Posted by Marcos Ancelovici on November 13, 2007
Voxeu.org published a very interesting piece questioning the claim that American multinational corporations are investing massively in China and increasingly moving their R&D there, thereby contributing to the American trade deficit and digging their own grave. Here are some excerpts:
“Many otherwise well-informed experts on international economics believe that US FDI [foreign direct investment] in China is large, that US multinational enterprises (MNEs) have significantly enlarged the US-China trade deficit by shifting production aimed at the US market to Chinese affiliates, and that this production shift has undermined investment at home and in other countries. Current conventional wisdom also suggests that US MNEs are moving cutting edge R&D to China, in order to take advantage of vast legions of low cost technologically skilled workers.

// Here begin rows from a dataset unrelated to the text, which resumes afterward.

(** ** A file without valid lines *)







(** ** The text of a date option *)

Lemma append_nil_r (s : string) : s ++ EmptyString = s.
Proof. induction s as [|c s IH]; simpl; [|rewrite IH]; reflexivity. Qed.

Lemma append_assoc (a b c : string) : (a ++ b) ++ c = a ++ (b ++ c).
Proof. induction a as [|x a IH]; simpl; [|rewrite IH]; reflexivity. Qed.

Lemma many1_sound (p : ascii -> bool) (s : string) :
  forall m r, In (m, r) (Re.many1 p s) -> s = m ++ r.
Proof.
  induction s as [|c s IH]; simpl; intros m r Hin; [destruct Hin|].
  destruct (p c); [|destruct Hin].
  apply in_app_or in Hin as [Hin|[[= <- <-]|[]]]; [|reflexivity].
  apply in_map_iff in Hin as ([m' r'] & [= <- <-] & Hin).
  simpl. now rewrite (IH _ _ Hin).
Qed.

(** what a regular expression matches is the start of the text *)
Lemma run_sound (re : Re.re) :
  forall s m r, In (m, r) (Re.run re s) -> s = m ++ r.
Proof.
  induction re as [|p|r1 IH1 r2 IH2|r1 IH1 r2 IH2|r1 IH1|p];
    simpl; intros s m r Hin.
  - destruct Hin as [[= <- <-]|[]]. reflexivity.
  - destruct s as [|c s]; [destruct Hin|].
    destruct (p c); [|destruct Hin].
    destruct Hin as [[= <- <-]|[]]. reflexivity.
  - apply in_flat_map in Hin as ([m1 s1] & H1 & Hin).
    apply in_map_iff in Hin as ([m2 s2] & [= <- <-] & H2). simpl in *.
    rewrite (IH1 _ _ _ H1), (IH2 _ _ _ H2). now rewrite append_assoc.
  - apply in_app_or in Hin as [Hin|Hin]; eauto.
  - apply in_app_or in Hin as [Hin|[[= <- <-]|[]]]; eauto.
  - exact (many1_sound _ _ _ _ Hin).
Qed.

Lemma matches_cons (it : Strptime.item) (items : list Strptime.item)
  (s : string) (found : list (Strptime.directive * string)) (r : string) :
  In (found, r) (Strptime.matches (it :: items) s) ->
  exists m r1 found',
    s = m ++ r1
    /\ In (m, r1) (Re.run (Strptime.item_re it) s)
    /\ In (found', r) (Strptime.matches items r1)
    /\ found = (Strptime.capture it m ++ found')%list.
Proof.
  cbn [Strptime.matches]. intros Hin.
  apply in_flat_map in Hin as ([m r1] & H1 & Hin).
  apply in_map_iff in Hin as ([found' r'] & [= <- <-] & H2).
  exists m, r1, found'. repeat split; try assumption.
  exact (run_sound _ _ _ _ H1).
Qed.

Lemma run_cls_length (ps : list (ascii -> bool)) :
  forall s m r,
    In (m, r) (Re.run (Re.cls ps) s) -> String.length m = List.length ps.
Proof.
  induction ps as [|p ps IH]; intros s m r Hin.
  - destruct Hin as [[= <- <-]|[]]. reflexivity.
  - destruct ps as [|p' ps].
    + simpl in Hin. destruct s as [|c s]; [destruct Hin|].
      destruct (p c); [|destruct Hin].
      destruct Hin as [[= <- <-]|[]]. reflexivity.
    + change (Re.cls (p :: p' :: ps))
        with (Re.Seq (Re.Chr p) (Re.cls (p' :: ps))) in Hin.
      cbn [Re.run] in Hin.
      apply in_flat_map in Hin as ([m1 s1] & H1 & Hin).
      apply in_map_iff in Hin as ([m2 s2] & [= <- <-] & H2).
      destruct s as [|c s]; [destruct H1|].
      destruct (p c); [|destruct H1].
      destruct H1 as [[= <- <-]|[]]. simpl.
      now rewrite (IH _ _ _ H2).
Qed.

Our recent research, based on comprehensive surveys of US multinational activity in China, suggests that each one of these suppositions is largely false.
First, US FDI in China is surprisingly small relative to nearly any relevant benchmark. US firms account for a small component of total FDI inflows into China. US affiliates have contributed very little to Chinese fixed asset investment or employment growth. Moreover, in 2004 the Chinese operations of US firms accounted for only 1.9% of total foreign affiliate sales and 0.7% of total foreign affiliate assets. (…)
Second, US affiliates in China have played very little role in China’s export growth. (…)
Third, there is little evidence that increased US MNE investment in China is associated with less investment elsewhere. (…)
Finally, our review of US multinational R&D data and US patent data convinces us that China has not yet emerged as a major technological power, nor is the level of US R&D activity in that country large enough to contribute significantly to such an emergence. (…) the real extent of innovative activity performed in China by US multinationals is quite modest. In 2004, US firms spent $622 million on R&D in China; an amount that was about 0.3% of the total R&D undertaken globally by these firms. China even accounted for less than 13% of total R&D undertaken by US firms within the Asian region. It is hard to reconcile these small numbers with the view that US firms are shifting the locus of their R&D activities to China. (…)
Has China become an important R&D center for a small number of US companies, even if it remains less significant in aggregate terms? Not yet. By far, the leading US firm in terms of China-generated patents is Microsoft. Yet even Microsoft’s China-generated patents amount to less than 4% of its total cumulative patents as of the end of 2006. And if we restrict ourselves to patents with only mainland Chinese inventors, the fraction drops to about 1.5%.
How can we reconcile this low level of innovation with findings that indicate a high level of sophistication among China’s exports? China has become an important exporter of goods that are technology-intensive, but relatively little of the technology embodied in these goods has been created in China or by Chinese companies. Instead, China continues to import much of the high value-added parts and components that go into these goods.”